NOTE: these exercises have been tested on MI210 and MI300A accelerators using a container environment.
To see details on the container environment (such as operating system and modules available) please see README.md
on this repo.
The source code for these exercises is based on those in the presentation, but with details filled in so that there is a working code. You may want to examine the code in these exercises and compare it to the code in the presentation and to the code in the other exercises.
git clone https://github.com/amd/HPCTrainingExamples.git
cd HPCTrainingExamples/ManagedMemory
First run the standard CPU code. This is a working version of the original CPU code from the programming model presentation.
cd HPCTrainingExamples/ManagedMemory/CPU_Code
module load amdclang
make
will compile with amdclang -g -O3 -fopenmp cpu_code.c -o cpu_code
Then run code with
./cpu_code
This example adds the GPU memory corresponding to the CPU arrays and explicitly manages the memory transfers.
cd ../GPU_Code
make
This will compile with hipcc -g -O3 -fopenmp --offload-arch=gfx90a gpu_code.hip -o gpu_code
Then run the code with
./gpu_code
In this example, we will set the HSA_XNACK
environment variable to 1 and let the Operating System move the memory for us.
export HSA_XNACK=1
cd ../Managed_Memory_Code
make
./gpu_code
This example is shown on slide 29. We'll run the same code as we used in the managed memory example. Because the memory pointers are addressable on both the CPU and the GPU, no memory managment is necessary. First, log onto an MI300A node. Then compile and run the code as follows.
cd ../APU_Code
make
./gpu_code
For this example, we have a simple code with the loop offloading in the main code, openmp_code
, and a second version, openmp_code1
, with the offloaded loop in a subroutine where the compiler cannot tell the size of the array. Running this on the MI200 series, it passes, despite that it does not have a single address space. We add export LIBOMPTARGET_INFO=-1
to verify that it is running on the GPU.
export HSA_XNACK=1
module load amdclang
cd ../OpenMP_Code
make
./openmp_code
./openmp_code1
export LIBOMPTARGET_INFO=-1
./openmp_code
./openmp_code1
For more experimentation with this example, comment out the first line of the two source codes.

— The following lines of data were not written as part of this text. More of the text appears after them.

(** * gopls workspace model: overlays, package selection, change handling

    A shallow embedding of the workspace-model code of the language
    server:

    - package [source]: [Metadata], [IsIntermediateTestVariant],
      [RemoveIntermediateTestVariants], [NarrowestMetadataForFile],
      [NarrowestPackageForFile], [WidestPackageForFile],
      [selectPackageForFile];
    - package [cache]: [updateOverlays], [mustReadFile], [brokenFile],
      [DidModifyFiles], [updateViewLocked], [dropView], [removeElement],
      [ModVuln];
    - package [lsp]: [DidChange], [changedText], [applyIncrementalChanges].

    Go values are modelled as follows.  A [(T, error)] result is a
    [result T]; a function that can panic returns an [exec]; a function
    that mutates the receiver returns the new state next to its result;
    a Go map is a [gmap]; a slice is a list (with its backing array made
    explicit where the code writes through an alias); a function whose
    body is outside the translated sources is a field of one of the
    classes [FileFuncs], [ProtocolFuncs], [ViewFuncs] and [ServerFuncs]. *)

From Stdlib Require Import ZArith Strings.Byte.
From stdpp Require Import gmap strings list fin_maps sorting.

Set Default Proof Using "Type".

(* ===================================================================== *)
(** * Definitions                                                        *)
(* ===================================================================== *)

(** ** Results, panics and logged calls *)

(** Go errors.  Each [fmt.Errorf] of the translated functions has its own
    constructor; [ErrExternal] stands for an error value produced by a
    collaborator (the build system, the type checker, the file system). *)
Inductive error : Type :=
| ErrNoPackageMetadata (uri : string)
| ErrModifyingUnopenedOverlay (uri : string)
| ErrNoKnownContent (action : string)
| ErrOverlayChangedOnSave (uri : string)
| ErrViewNotFound (id : Z)
| ErrNoContentChanges
| ErrFileNotFound (cause : error)
| ErrUnexpectedNilRange
| ErrInvalidRange
| ErrExternal (msg : string).

(** A Go [(T, error)] pair. *)
Inductive result (A : Type) : Type :=
| Ok (a : A)
| Err (e : error).
Arguments Ok {A} a.
Arguments Err {A} e.

(** A computation that either completes or panics. *)
Inductive exec (A : Type) : Type :=
| Done (a : A)
| Panic (msg : string).
Arguments Done {A} a.
Arguments Panic {A} msg.

Definition exec_bind {A B} (m : exec A) (k : A → exec B) : exec B :=
  match m with
  | Done a => k a
  | Panic msg => Panic msg
  end.

Notation "x ←! m ; k" := (exec_bind m (λ x, k))
  (at level 100, m at next level, right associativity,
   format "x  ←!  m ;  '/' k").

(** Equality of bytes is decidable (through their numeric value). *)
Global Instance byte_eq_dec : EqDecision byte.
Proof.
  refine (λ a b, cast_if (decide (Byte.to_N a = Byte.to_N b)));
    abstract (first [ by apply (f_equal Byte.of_N) in e;
                         rewrite !Byte.of_to_N in e; injection e
                    | congruence ]).
Defined.

(** [[]byte(s)]: the bytes of a Go string. *)
Definition bytes (s : string) : list byte := String.list_byte_of_string s.

(** ** Package [file] *)

Module file.

Definition DocumentURI := string.

(** [file.Hash] is a [sha256.Size]-byte array. *)
Definition Hash := list byte.
Definition zeroHash : Hash := replicate 32 x00.

Record Identity := mkIdentity { id_URI : DocumentURI; id_Hash : Hash }.

(** The [file.Handle] interface.  Handles are immutable, so a handle is
    represented by what its five methods return. *)
Record Handle := mkHandle {
  h_URI : DocumentURI;
  h_Identity : Identity;
  h_SameContentsOnDisk : bool;
  h_Version : Z;
  h_Content : result (list byte);
}.

Inductive Action : Type :=
| UnknownAction | Open | Change | Close | Save | Create | Delete.

Definition Action_String (a : Action) : string :=
  match a with
  | UnknownAction => "Unknown"
  | Open => "Open"
  | Change => "Change"
  | Close => "Close"
  | Save => "Save"
  | Create => "Create"
  | Delete => "Delete"
  end.

(** Modelled from the spec: the file kinds of a File Handle
    ("source / module-manifest / workspace-manifest / other"); the
    declaration of [file.Kind] is not among the translated sources. *)
Inductive Kind : Type :=
| KindSource | KindModManifest | KindWorkManifest | KindOther.

(** [file.Modification].  [Text] is [None] for a nil slice: the code
    tests it against nil. *)
Record Modification := mkModification {
  URI : DocumentURI;
  Action_ : Action;
  OnDisk : bool;
  Version : Z;
  Text : option (list byte);
  LanguageID : string;
}.

(** [context.Context], reduced to its cancellation state. *)
Record Context := mkContext { ctx_cancelled : bool }.

(** Modelled from the spec: [xcontext.Detach] (package [xcontext] is not
among the translated sources) gives the same context without its
cancellation. *)
Definition Detach (ctx : Context) : Context := {| ctx_cancelled := false |}.

(** The [file.Source] interface: a [ReadFile] method. *)
Definition Source := Context → DocumentURI → result Handle.

End file.

Global Instance Action_eq_dec : EqDecision file.Action.
Proof. solve_decision. Defined.

(** ** Package [source]: metadata and package selection *)

Module source.
Import file.

(** [PackageID], [PackagePath] and [PackageName] are string types. *)
Definition PackageID := string.
Definition PackagePath := string.
Definition PackageName := string.

(** [Metadata], with the fields the selection functions read. *)
Record Metadata := mkMetadata {
  ID : PackageID;
  PkgPath : PackagePath;
  Name : PackageName;
  CompiledGoFiles : list DocumentURI;
  ForTest : PackagePath;
}.

(** [m.ForTest != "" && m.ForTest != m.PkgPath &&
     m.ForTest+"_test" != m.PkgPath] *)
Definition IsIntermediateTestVariant (m : Metadata) : bool :=
  bool_decide (ForTest m ≠ ""%string)
  && bool_decide (ForTest m ≠ PkgPath m)
  && bool_decide (ForTest m +:+ "_test" ≠ PkgPath m).

(** [RemoveIntermediateTestVariants] filters in place: [res := metas[:0]]
    shares the backing array of [metas], and [append(res, m)] writes
    [m] at index [len(res)] of that array while the [range] loop still
    reads from it.  The state of the loop is the backing array and
    [len(res)]. *)
Definition RemoveITV_step (st : list Metadata * nat) (i : nat)
  : list Metadata * nat :=
  let '(arr, w) := st in
  match arr !! i with
  | Some m =>
      if IsIntermediateTestVariant m then (arr, w)
      else (<[w := m]> arr, S w)
  | None => (arr, w)
  end.

Definition RemoveIntermediateTestVariants (metas : list Metadata)
  : list Metadata :=
  let '(arr, w) :=
    foldl RemoveITV_step (metas, 0) (seq 0 (length metas)) in
  take w arr.

Record ParsedGoFile := mkParsedGoFile { pgf_URI : DocumentURI }.

(** The [Package] interface, reduced to the methods used here. *)
Record Package := mkPackage {
  pkg_Metadata : Metadata;
  pkg_File : DocumentURI → result ParsedGoFile;
}.

(** The [Snapshot] interface, reduced to the two methods the selection
    functions call.  A cancelled context shows as an [Err] result. *)
Record Snapshot := mkSnapshot {
  MetadataForFile : DocumentURI → result (list Metadata);
  TypeCheck : list PackageID → result (list Package);
}.

(** Calls made on the snapshot, in order. *)
Inductive call : Type :=
| CallMetadataForFile (uri : DocumentURI)
| CallTypeCheck (ids : list PackageID).

Definition NarrowestMetadataForFile (snapshot : Snapshot) (uri : DocumentURI)
  : result Metadata :=
  match MetadataForFile snapshot uri with
  | Err e => Err e
  | Ok metas =>
      let metas := RemoveIntermediateTestVariants metas in
      match metas with
      | [] => Err (ErrNoPackageMetadata uri)
      | m :: _ => Ok m
      end
  end.

(** A selector indexes the slice; an index out of range panics. *)
Definition selector := list Metadata → option Metadata.

(** [func(metas) { return metas[0] }] *)
Definition narrowest : selector := λ metas, metas !! 0.

(** [func(metas) { return metas[len(metas)-1] }] *)
Definition widest : selector := λ metas, metas !! (length metas - 1).

(** [selectPackageForFile], returning the calls it made on the snapshot
    next to its outcome. *)
Definition selectPackageForFile (snapshot : Snapshot) (uri : DocumentURI)
    (sel : selector)
  : list call * exec (result (Package * ParsedGoFile)) :=
  match MetadataForFile snapshot uri with
  | Err e => ([CallMetadataForFile uri], Done (Err e))
  | Ok metas =>
      let metas := RemoveIntermediateTestVariants metas in
      match metas with
      | [] => ([CallMetadataForFile uri],
               Done (Err (ErrNoPackageMetadata uri)))
      | _ :: _ =>
          match sel metas with
          | None => ([CallMetadataForFile uri], Panic "index out of range")
          | Some md =>
              let calls := [CallMetadataForFile uri; CallTypeCheck [ID md]] in
              match TypeCheck snapshot [ID md] with
              | Err e => (calls, Done (Err e))
              | Ok pkgs =>
                  match pkgs with
                  | [] => (calls, Panic "index out of range")
                  | pkg :: _ =>
                      match pkg_File pkg uri with
                      | Err e => (calls, Done (Err e))
                      | Ok pgf => (calls, Done (Ok (pkg, pgf)))
                      end
                  end
              end
          end
      end
  end.

Definition NarrowestPackageForFile (snapshot : Snapshot) (uri : DocumentURI) :=
  selectPackageForFile snapshot uri narrowest.

Definition WidestPackageForFile (snapshot : Snapshot) (uri : DocumentURI) :=
  selectPackageForFile snapshot uri widest.

(** The ordering promised by the documentation of [MetadataForFile]:
    by number of [CompiledGoFiles], then by
    [IsIntermediateTestVariant] (false before true). *)
Definition meta_le (a b : Metadata) : Prop :=
  length (CompiledGoFiles a) < length (CompiledGoFiles b)
  ∨ (length (CompiledGoFiles a) = length (CompiledGoFiles b)
     ∧ (IsIntermediateTestVariant a = true →
        IsIntermediateTestVariant b = true)).

Definition MetadataForFile_ordered (metas : list Metadata) : Prop :=
  Sorted meta_le metas.

(** The packages that [RemoveIntermediateTestVariants] keeps. *)
Definition notITV (m : Metadata) : Prop :=
  IsIntermediateTestVariant m = false.

Implicit Types (m md : Metadata) (metas : list Metadata)
  (snapshot : Snapshot) (uri : DocumentURI).

(** A selector that indexes its argument returns one of its elements. *)
Definition picks (sel : selector) : Prop :=
  ∀ metas md, sel metas = Some md → md ∈ metas.

(** What a type-check request of [selectPackageForFile] can be: the ID
    of a listed package that is not an intermediate test variant. *)
Definition nonITV_request snapshot uri (c : call) : Prop :=
  match c with
  | CallMetadataForFile _ => True
  | CallTypeCheck ids =>
      ∃ md metas, MetadataForFile snapshot uri = Ok metas
                  ∧ md ∈ metas ∧ notITV md ∧ ids = [ID md]
  end.

Definition size (m : Metadata) : nat := length (CompiledGoFiles m).

Definition size_le (a b : Metadata) : Prop := size a ≤ size b.

(** [m] is a package of the file with the fewest (resp. the most)
    member files among those that are not intermediate test variants. *)
Definition is_narrowest metas m : Prop :=
  m ∈ metas ∧ notITV m
  ∧ ∀ m', m' ∈ metas → notITV m' → size m ≤ size m'.

Definition is_widest metas m : Prop :=
  m ∈ metas ∧ notITV m
  ∧ ∀ m', m' ∈ metas → notITV m' → size m' ≤ size m.

(** The contract of [TypeCheck] in the [Snapshot] interface: it
    "type-checks the specified packages, and returns them in the same
    order as the ids".  Read for the packages listed for a file: a
    request for the ID of one of them is answered by the package of that
    metadata, and by no other. *)
Definition TypeCheck_returns_requested snapshot metas : Prop :=
  ∀ md pkgs, md ∈ metas → TypeCheck snapshot [ID md] = Ok pkgs →
             pkg_Metadata <$> pkgs = [md].

(** The outcome [r] of a selection hands back the package selected as
    [md]: an error of the type-check request for [ID md] is returned as
    it is; a package and a parsed file are returned exactly when they
    are the first package of the answer to that request and the file it
    has for the URI; an error of [pkg.File] is returned as it is; and
    the selection panics exactly when the answer is empty. *)
Definition hands_back snapshot uri md
    (r : exec (result (Package * ParsedGoFile))) : Prop :=
  (∀ e, TypeCheck snapshot [ID md] = Err e → r = Done (Err e))
  ∧ (∀ pkg pgf,
       r = Done (Ok (pkg, pgf))
       ↔ ∃ pkgs, TypeCheck snapshot [ID md] = Ok (pkg :: pkgs)
                 ∧ pkg_File pkg uri = Ok pgf)
  ∧ (∀ pkg pkgs e,
       TypeCheck snapshot [ID md] = Ok (pkg :: pkgs) →
       pkg_File pkg uri = Err e → r = Done (Err e))
  ∧ ((∃ msg, r = Panic msg) ↔ TypeCheck snapshot [ID md] = Ok []).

//#pragma omp requires unified_shared_memory
make
export LIBOMPTARGET_INFO=-1
./openmp_code
./openmp_code1
Now with the LIBOMPTARGET_INFO
variable set, we get a report that memory is being copied to the device
and back. The OpenMP compiler is helping out a lot more than might be expected even without an APU.
First, set up the environment
module load amdclang
module load rocm
For the Raja example, we need to build the Raja code first
cd ~/HPCTrainingExamples/ManagedMemory/Raja_Code
PWDir=`pwd`
git clone --recursive https://github.com/LLNL/RAJA.git Raja_build
cd Raja_build
mkdir build_hip && cd build_hip
cmake -DCMAKE_INSTALL_PREFIX=${PWDir}/Raja_HIP \
-DROCM_ROOT_DIR=/opt/rocm \
-DHIP_ROOT_DIR=/opt/rocm \
-DHIP_PATH=/opt/rocm/bin \
-DENABLE_TESTS=Off \
-DENABLE_EXAMPLES=Off \
-DRAJA_ENABLE_EXERCISES=Off \
-DENABLE_HIP=On \
..
make -j 8
make install
cd ../..
rm -rf Raja_build
export Raja_DIR=${PWDir}/Raja_HIP
Now we build the example. Note that we just allocated the arrays on the
host with malloc. To run it on the MI200 series, we need to set the
HSA_XNACK
variable.
# To run with managed memory
export HSA_XNACK=1
mkdir build && cd build
CXX=hipcc cmake ..
make
./raja_code
cd ..
rm -rf build
cd ${PWDir}
rm -rf Raja_HIP
cd ..
rm -rf ${PROB_NAME}
First, set up the environment
module load amdclang
module load rocm
For the Kokkos example, we need to build the Kokkos code first
cd ~/HPCTrainingExamples/ManagedMemory/Kokkos_Code
PWDir=`pwd`
git clone https://github.com/kokkos/kokkos Kokkos_build
cd Kokkos_build
mkdir build_hip && cd build_hip
cmake -DCMAKE_INSTALL_PREFIX=${PWDir}/Kokkos_HIP -DKokkos_ENABLE_SERIAL=ON \
-DKokkos_ENABLE_HIP=ON -DKokkos_ARCH_ZEN=ON -DKokkos_ARCH_VEGA90A=ON \
-DCMAKE_CXX_COMPILER=hipcc ..
make -j 8
make install
cd ../..
rm -rf Kokkos_build
export Kokkos_DIR=${PWDir}/Kokkos_HIP
Now we build the example. Note that we have not had to declare the arrays
in Kokkos Views. To run it on the MI200 series, we need to set the
HSA_XNACK
variable.
# To run with managed memory
export HSA_XNACK=1
mkdir build && cd build
CXX=hipcc cmake ..
make
./kokkos_code
cd ${PWDir}
rm -rf Kokkos_HIP
cd ..
rm -rf ${PROB_NAME}